** Opening DATA SHOWN block **

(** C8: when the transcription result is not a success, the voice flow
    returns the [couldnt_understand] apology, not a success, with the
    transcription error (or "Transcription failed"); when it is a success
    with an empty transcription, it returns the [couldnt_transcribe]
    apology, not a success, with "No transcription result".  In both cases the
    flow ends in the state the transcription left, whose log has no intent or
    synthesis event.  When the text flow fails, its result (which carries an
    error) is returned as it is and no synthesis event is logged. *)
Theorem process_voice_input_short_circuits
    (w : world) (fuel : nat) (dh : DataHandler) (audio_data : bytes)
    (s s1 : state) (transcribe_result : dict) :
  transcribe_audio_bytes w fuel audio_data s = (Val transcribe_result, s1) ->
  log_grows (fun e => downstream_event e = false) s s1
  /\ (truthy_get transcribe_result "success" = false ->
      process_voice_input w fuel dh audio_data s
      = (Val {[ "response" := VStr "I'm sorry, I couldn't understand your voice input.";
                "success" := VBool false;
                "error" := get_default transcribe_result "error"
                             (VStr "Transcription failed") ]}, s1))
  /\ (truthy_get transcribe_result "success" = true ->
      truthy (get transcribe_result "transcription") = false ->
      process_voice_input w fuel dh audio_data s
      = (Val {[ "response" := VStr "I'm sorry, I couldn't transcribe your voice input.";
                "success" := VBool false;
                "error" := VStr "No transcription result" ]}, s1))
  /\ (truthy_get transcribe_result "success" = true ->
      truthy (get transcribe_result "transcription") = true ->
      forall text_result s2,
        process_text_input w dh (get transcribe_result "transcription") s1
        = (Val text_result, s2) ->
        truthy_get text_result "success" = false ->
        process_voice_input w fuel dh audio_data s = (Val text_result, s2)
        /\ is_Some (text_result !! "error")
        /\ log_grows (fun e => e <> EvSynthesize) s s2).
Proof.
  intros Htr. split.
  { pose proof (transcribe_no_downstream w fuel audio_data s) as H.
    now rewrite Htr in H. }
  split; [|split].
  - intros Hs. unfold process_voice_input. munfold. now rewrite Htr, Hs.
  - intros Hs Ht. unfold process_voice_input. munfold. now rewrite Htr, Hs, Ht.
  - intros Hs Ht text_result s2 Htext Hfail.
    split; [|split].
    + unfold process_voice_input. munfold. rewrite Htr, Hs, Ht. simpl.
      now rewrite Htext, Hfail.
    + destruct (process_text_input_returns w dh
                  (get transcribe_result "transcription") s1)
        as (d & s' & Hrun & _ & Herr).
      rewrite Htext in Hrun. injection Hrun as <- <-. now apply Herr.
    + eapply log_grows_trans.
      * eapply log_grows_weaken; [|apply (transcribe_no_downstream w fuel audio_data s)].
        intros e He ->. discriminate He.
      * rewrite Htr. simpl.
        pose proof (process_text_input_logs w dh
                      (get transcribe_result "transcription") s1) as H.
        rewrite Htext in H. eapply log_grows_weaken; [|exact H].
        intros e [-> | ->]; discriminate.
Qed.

** Closing DATA SHOWN block **

▸ **ACTIVITY**: Search the data and copy each line containing "munfold".

▸ **RESPONSE**:
  - intros Hs. unfold process_voice_input. munfold. now rewrite Htr, Hs.
  - intros Hs Ht. unfold process_voice_input. munfold. now rewrite Htr, Hs, Ht.
    + unfold process_voice_input. munfold. rewrite Htr, Hs, Ht. simpl.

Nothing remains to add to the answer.